(Raw data begins)
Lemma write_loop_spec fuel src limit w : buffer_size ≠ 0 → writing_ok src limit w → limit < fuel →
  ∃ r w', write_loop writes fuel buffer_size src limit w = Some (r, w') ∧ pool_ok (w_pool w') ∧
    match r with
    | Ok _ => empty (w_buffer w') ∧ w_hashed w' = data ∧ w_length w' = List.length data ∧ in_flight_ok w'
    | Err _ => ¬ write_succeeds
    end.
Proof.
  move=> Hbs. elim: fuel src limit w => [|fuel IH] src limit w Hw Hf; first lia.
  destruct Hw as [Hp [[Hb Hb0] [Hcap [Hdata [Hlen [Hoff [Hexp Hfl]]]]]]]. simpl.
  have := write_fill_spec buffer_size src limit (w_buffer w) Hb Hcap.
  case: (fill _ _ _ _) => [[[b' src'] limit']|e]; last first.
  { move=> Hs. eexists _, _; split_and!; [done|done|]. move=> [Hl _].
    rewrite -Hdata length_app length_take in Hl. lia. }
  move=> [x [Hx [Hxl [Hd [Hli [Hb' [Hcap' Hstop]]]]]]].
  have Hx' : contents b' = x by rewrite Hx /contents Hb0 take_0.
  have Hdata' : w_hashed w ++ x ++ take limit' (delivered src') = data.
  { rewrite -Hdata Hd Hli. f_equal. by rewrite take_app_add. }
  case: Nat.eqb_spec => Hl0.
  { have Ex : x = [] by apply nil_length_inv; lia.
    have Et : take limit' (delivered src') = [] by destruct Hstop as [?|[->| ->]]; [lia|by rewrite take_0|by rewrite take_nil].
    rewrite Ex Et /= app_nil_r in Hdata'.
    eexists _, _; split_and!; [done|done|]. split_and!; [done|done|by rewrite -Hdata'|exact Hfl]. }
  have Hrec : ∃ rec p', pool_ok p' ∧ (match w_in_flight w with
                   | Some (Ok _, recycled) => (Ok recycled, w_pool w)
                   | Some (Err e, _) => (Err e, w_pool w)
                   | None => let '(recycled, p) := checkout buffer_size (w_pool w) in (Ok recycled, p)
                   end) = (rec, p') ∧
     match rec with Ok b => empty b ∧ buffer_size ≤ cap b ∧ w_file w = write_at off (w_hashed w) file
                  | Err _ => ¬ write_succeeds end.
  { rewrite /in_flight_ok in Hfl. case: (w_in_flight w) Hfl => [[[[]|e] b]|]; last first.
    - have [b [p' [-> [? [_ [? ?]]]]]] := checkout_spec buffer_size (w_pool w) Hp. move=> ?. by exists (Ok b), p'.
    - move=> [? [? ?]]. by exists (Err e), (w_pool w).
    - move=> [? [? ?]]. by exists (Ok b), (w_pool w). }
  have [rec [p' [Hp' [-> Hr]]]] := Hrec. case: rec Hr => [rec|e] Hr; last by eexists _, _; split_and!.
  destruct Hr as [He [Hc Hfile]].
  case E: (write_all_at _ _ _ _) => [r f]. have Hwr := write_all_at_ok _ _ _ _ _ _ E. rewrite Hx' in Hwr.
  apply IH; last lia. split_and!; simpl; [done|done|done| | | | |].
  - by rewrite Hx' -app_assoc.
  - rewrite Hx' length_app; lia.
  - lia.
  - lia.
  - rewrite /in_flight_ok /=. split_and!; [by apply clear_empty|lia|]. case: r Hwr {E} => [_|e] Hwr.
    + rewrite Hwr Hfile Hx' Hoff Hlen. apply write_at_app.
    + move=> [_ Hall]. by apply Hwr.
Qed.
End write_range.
(Raw data ends)
(Raw data begins)
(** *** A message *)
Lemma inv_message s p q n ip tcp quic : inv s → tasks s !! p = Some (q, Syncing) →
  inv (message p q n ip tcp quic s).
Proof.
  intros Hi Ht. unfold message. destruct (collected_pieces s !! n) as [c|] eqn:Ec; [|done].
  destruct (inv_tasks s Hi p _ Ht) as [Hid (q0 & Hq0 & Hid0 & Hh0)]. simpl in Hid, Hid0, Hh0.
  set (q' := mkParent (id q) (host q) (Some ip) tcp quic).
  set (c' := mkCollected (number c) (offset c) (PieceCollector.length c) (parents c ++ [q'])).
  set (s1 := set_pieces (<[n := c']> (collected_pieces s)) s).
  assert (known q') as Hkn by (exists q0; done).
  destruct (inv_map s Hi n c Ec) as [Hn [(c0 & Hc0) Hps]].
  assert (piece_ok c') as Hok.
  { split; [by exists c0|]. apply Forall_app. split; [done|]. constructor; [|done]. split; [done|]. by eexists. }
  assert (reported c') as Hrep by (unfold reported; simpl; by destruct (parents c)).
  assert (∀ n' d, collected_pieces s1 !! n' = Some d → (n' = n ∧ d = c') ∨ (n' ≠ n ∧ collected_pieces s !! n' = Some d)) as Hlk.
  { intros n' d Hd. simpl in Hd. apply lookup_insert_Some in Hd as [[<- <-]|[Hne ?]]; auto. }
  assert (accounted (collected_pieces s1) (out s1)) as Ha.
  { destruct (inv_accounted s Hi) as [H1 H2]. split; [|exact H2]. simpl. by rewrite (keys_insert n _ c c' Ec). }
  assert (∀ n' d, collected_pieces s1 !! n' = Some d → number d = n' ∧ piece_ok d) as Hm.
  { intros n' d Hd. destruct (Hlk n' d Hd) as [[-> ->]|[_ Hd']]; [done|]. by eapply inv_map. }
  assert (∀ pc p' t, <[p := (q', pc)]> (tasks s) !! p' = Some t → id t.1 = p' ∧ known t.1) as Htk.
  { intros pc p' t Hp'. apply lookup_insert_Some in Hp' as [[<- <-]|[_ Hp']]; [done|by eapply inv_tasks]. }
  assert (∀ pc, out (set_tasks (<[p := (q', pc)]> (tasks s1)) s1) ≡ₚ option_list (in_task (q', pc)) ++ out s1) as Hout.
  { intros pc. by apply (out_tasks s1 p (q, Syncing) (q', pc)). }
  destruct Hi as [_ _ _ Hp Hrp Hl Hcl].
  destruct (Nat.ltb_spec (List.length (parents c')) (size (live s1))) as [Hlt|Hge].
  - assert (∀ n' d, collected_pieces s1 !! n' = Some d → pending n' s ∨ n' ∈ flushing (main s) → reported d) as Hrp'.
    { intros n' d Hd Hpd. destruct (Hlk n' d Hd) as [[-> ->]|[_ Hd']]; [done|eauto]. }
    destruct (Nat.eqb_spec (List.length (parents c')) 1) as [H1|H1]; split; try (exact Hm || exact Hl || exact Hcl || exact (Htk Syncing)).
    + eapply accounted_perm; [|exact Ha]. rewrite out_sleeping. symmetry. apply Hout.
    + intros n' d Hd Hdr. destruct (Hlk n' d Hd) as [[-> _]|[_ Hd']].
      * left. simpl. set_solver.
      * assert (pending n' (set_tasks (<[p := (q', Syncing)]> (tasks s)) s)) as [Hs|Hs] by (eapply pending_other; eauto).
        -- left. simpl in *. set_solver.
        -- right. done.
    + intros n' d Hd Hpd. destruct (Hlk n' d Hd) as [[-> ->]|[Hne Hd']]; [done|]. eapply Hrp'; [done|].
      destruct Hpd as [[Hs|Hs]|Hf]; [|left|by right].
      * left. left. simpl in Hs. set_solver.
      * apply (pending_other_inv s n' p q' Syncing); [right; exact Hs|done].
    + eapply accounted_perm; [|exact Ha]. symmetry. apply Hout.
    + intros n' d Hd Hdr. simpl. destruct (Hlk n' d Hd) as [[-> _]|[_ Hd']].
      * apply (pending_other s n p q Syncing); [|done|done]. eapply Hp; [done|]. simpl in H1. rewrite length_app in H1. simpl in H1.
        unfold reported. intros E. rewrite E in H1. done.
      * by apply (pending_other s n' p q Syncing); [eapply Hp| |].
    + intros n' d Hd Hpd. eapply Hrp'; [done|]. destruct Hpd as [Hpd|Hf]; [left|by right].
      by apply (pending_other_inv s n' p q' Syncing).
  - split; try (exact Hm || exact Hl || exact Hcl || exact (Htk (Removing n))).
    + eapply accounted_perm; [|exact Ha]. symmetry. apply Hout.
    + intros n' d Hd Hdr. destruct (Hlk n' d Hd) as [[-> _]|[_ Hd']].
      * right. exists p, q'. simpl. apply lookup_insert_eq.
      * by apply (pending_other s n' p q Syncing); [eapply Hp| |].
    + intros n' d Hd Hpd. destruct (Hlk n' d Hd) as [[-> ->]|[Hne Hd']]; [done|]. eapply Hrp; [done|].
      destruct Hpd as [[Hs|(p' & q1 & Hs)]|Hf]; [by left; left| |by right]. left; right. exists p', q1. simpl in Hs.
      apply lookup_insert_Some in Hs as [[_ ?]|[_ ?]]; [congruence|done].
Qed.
(Raw data ends)
Your goal = What you return should be exactly the lines above, starting at the one with "case E: (write_all_at" and ending at the one with "End write_range.", and nothing else.

Solution to this problem =
  case E: (write_all_at _ _ _ _) => [r f]. have Hwr := write_all_at_ok _ _ _ _ _ _ E. rewrite Hx' in Hwr.
  apply IH; last lia. split_and!; simpl; [done|done|done| | | | |].
  - by rewrite Hx' -app_assoc.
  - rewrite Hx' length_app; lia.
  - lia.
  - lia.
  - rewrite /in_flight_ok /=. split_and!; [by apply clear_empty|lia|]. case: r Hwr {E} => [_|e] Hwr.
    + rewrite Hwr Hfile Hx' Hoff Hlen. apply write_at_app.
    + move=> [_ Hall]. by apply Hwr.
Qed.
End write_range.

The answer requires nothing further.